Key Takeaways
- Marvell shares have climbed approximately 60% in 2025, recently reaching a record high of $138.19.
- Oppenheimer’s Rick Schafer designated MRVL as a premier semiconductor investment with a $170 price objective.
- Fourth quarter FY2026 sales totaled $2.22 billion, representing 22% annual growth and exceeding projections.
- Nvidia’s $2 billion preferred stock investment has dramatically boosted market confidence.
- Company executives project FY2027 sales nearing $11 billion, with ambitious plans to reach $15 billion by FY2028.
Marvell Technology (MRVL) stock achieved unprecedented highs this week, concluding a remarkable year-to-date surge of approximately 60% fueled by exceptional quarterly performance, a significant Nvidia collaboration, and increasing analyst confidence in its artificial intelligence infrastructure operations.
Marvell Technology, Inc., MRVL
Shares peaked at $138.19, marking the 52-week zenith, as market participants increasingly recognized the company’s strategic evolution — a decisive pivot toward customized AI semiconductors and advanced optical networking solutions.
Oppenheimer’s Rick Schafer amplified the bullish sentiment this week by highlighting MRVL among his premier semiconductor selections for earnings season. His price objective stands at $170, suggesting approximately 25% appreciation from Friday’s closing level near $134.
Schafer’s valuation model applies roughly 24 times the projected 2027 earnings per share. While the multiple appears elevated, he contends the premium reflects Marvell’s strategic advantage in optical networking infrastructure and crucial design collaborations with Amazon Web Services and Microsoft.
“Strategic partnerships with AWS and Microsoft remain on schedule,” Schafer noted in his research commentary. He also highlighted Marvell’s strategic acquisitions of Celestial AI and XConn as positioning moves that establish the foundation for expanded networking capabilities.
Broadcom (AVGO) received similar endorsement in Schafer’s analysis as a preferred investment, climbing 28% during the past month. However, Marvell’s extraordinary 52% appreciation over the identical timeframe has captured exceptional market attention.
Fourth Quarter Performance Establishes Momentum
The primary driver behind this sustained rally traces to March 5, when Marvell released its fourth quarter FY2026 financial results. Total revenue reached $2.22 billion, marking 22% year-over-year expansion and marginally exceeding the $2.20 billion consensus estimate.

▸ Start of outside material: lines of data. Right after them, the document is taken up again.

(** *** The payment *)

(** The transaction that a payment is: prepared by the node, signed by the key. *)
Definition payment (PubKey : bytes) (privKey : PrivateKey) (to : bytes) (amount : float64) (now : Z)
    (seeds : Z → Z → N) : outcome Transaction :=
  '(txBytes, texts) ← PrepareNewTransaction PubKey to amount now db;
  signatures ← SignDataSet PubKey privKey texts seeds;
  tx ← DeserializeTransaction txBytes;
  SetSignatures tx signatures.

Lemma recipient to toHash : AddresToPubKeyHash to = Ret toHash → ∀ v, NewTXOutput v to = Ret (mkTXOutput v toHash).
Proof.
  unfold AddresToPubKeyHash, NewTXOutput, Lock. destruct (_ <? 10)%Z; [done|]. by intros ->.
Qed.

(** A payment that is found funds for is a transaction that pays the recipient and
    gives the change back, and the pool takes it. *)
Lemma payment_spec PubKey privKey to toHash amount inputs prevTXs totalamount now seeds :
  signer PubKey privKey seeds → AddresToPubKeyHash to = Ret toHash →
  payment_inputs PubKey to (parse_fixed8 amount) db = Ret (inputs, prevTXs, totalamount) →
  settles PubKey toHash (parse_fixed8 amount) totalamount →
  ∃ txBytes texts sigs unsigned tx, PrepareNewTransaction PubKey to amount now db = Ret (txBytes, texts) ∧
    SignDataSet PubKey privKey texts seeds = Ret sigs ∧ DeserializeTransaction txBytes = Ret unsigned ∧
    SetSignatures unsigned sigs = Ret tx ∧
    outpoints tx = outpoint_of <$> inputs ∧
    tx_Vout tx = payment_outputs PubKey toHash (parse_fixed8 amount) totalamount ∧
    (tx_fits tx → ∃ f' txs', ReceivedNewTransaction tx db = (Ret tt, with_bc f' db) ∧ pool f' txs' ∧
      with_tx tx txs txs' ∧ conflict_free txs' ∧ only [unapprovedTransactionsBucket] f f').
Proof.
  intros Hsg Hto Hin Hset. pose proof Hset as (Henough & _).
  destruct (payment_inputs_spec PubKey to (parse_fixed8 amount) inputs prevTXs totalamount Hin)
    as (outs1 & outs2 & -> & Hh & -> & H1' & H2' & Hnd).
  destruct (prepareNewTransactionComplete_spec PubKey to toHash (parse_fixed8 amount) (outs1 ++ outs2)
    (sum_from f64_zero (outs1 ++ outs2)) prevTXs now (recipient to toHash Hto) Hh)
    as (m & texts & txBytes & Hp & Ht & Hb & Hm).
  destruct (payment_signed PubKey privKey seeds (outs1 ++ outs2) m texts _ now Hsg
    (not_coinbase _ _ _ _ _ _ Hh) Ht Hm (settles_balanced _ _ _ _ Hset)) as (sigs & tx & Hs & Hset' & Hv & Ho & Hout).
  exists txBytes, texts, sigs. eexists _, tx. split_and!.
  - unfold PrepareNewTransaction. rewrite Hin, ret_bind, Henough. exact Hp.
  - done.
  - by apply DeserializeTransaction_Serialize in Hb as [_ Hb].
  - done.
  - rewrite Ho. by rewrite <- list_fmap_compose.
  - done.
  - intros Hfit. by apply (payment_received (HashPubKey PubKey) outs1 outs2 tx m).
Qed.

(** A payment that the node finds funds for is made: [CreateTransaction] prepares
    it from unspent outputs of the key, in blocks or in pending transactions, that no
    pending transaction spends; signs it; and its own verification accepts it, so
    that it is now in the pool, which no conflict got into.  The transaction spends
    the chosen outputs, pays the recipient the amount rounded to eight decimals and
    gives the change back. *)
Lemma CreateTransaction_pays PubKey privKey to toHash amount inputs prevTXs totalamount now seeds :
  signer PubKey privKey seeds → f64_leb amount f64_zero = false →
  to ≠ [] → AddresToPubKeyHash to = Ret toHash →
  payment_inputs PubKey to (parse_fixed8 amount) db = Ret (inputs, prevTXs, totalamount) →
  settles PubKey toHash (parse_fixed8 amount) totalamount →
  (∀ tx, payment PubKey privKey to amount now seeds = Ret tx → tx_fits tx) →
  ∃ tx f' txs', CreateTransaction PubKey privKey to amount now seeds db = (Ret tx, with_bc f' db) ∧
    outpoints tx = outpoint_of <$> inputs ∧
    tx_Vout tx = payment_outputs PubKey toHash (parse_fixed8 amount) totalamount ∧
    pool f' txs' ∧ with_tx tx txs txs' ∧ conflict_free txs' ∧ only [unapprovedTransactionsBucket] f f'.
Proof.
  intros Hsg Hpos Hne Hto Hin Hset Hfit.
  destruct (payment_spec PubKey privKey to toHash amount inputs prevTXs totalamount now seeds Hsg Hto Hin Hset)
    as (txBytes & texts & sigs & tx0 & tx & Hp & Hs & Hd & Hsig & Ho & Hout & Hrec).
  destruct Hrec as (f' & txs' & Hr & Hp' & Hw & Hc & Hb).
  { apply Hfit. unfold payment. by rewrite Hp, ret_bind, Hs, ret_bind, Hd, ret_bind. }
  exists tx, f', txs'. split_and!; [|done..].
  unfold CreateTransaction. rewrite Hpos, bool_decide_eq_false_2 by done.
  unfold mbind, st_bind, wrap_err, ask, lift, ReceivedNewTransactionData. rewrite Hp, Hs, Hd. cbn.
  unfold mbind, st_bind, lift. rewrite Hsig, Hr. done.
Qed.
End Sources.
End Payment.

Non-GAAP diluted earnings per share achieved $0.80, substantially surpassing the $0.71 analyst projection. Annual revenue totaled $8.195 billion.
The data center division powered these outcomes, currently representing 74% of consolidated company revenue. Custom processor sales doubled compared to the prior year, while demand for 800G optical interconnect technology remained robust.
Chief Executive Matt Murphy indicated bookings are “growing at unprecedented levels” as enterprises transition to AI-optimized infrastructure. Marvell intends to initiate over 20 new custom AI semiconductor programs during the current fiscal period.
Nvidia Partnership Transforms Market Sentiment
Regarding market dynamics, the Nvidia arrangement arguably represents the most consequential development this year. Nvidia committed $2 billion to Marvell through preferred equity to incorporate Marvell’s specialized networking technologies into its comprehensive “AI factory” platforms.
This endorsement from the preeminent AI semiconductor company delivered unmistakable validation to institutional investors regarding Marvell’s position within the expanding AI value chain.
Executives have projected Q1 FY2027 revenue at approximately $2.4 billion, with non-GAAP EPS anticipated between $0.74 and $0.84. Full-year FY2027 revenue is forecast to approach $11 billion.
The extended-term objective targets $15 billion in annual revenue by fiscal year 2028.
Notwithstanding the substantial appreciation, MRVL maintains a consensus “Strong Buy” recommendation from Wall Street analysts — comprising 27 “Strong Buy” and three “Moderate Buy” assessments. The average price target of $124.68 currently trails the prevailing stock price, primarily because analytical models have lagged the equity’s rapid advancement.
Schafer’s $170 projection ranks among the more optimistic Street perspectives, and as of Friday’s premarket session, shares traded around $134.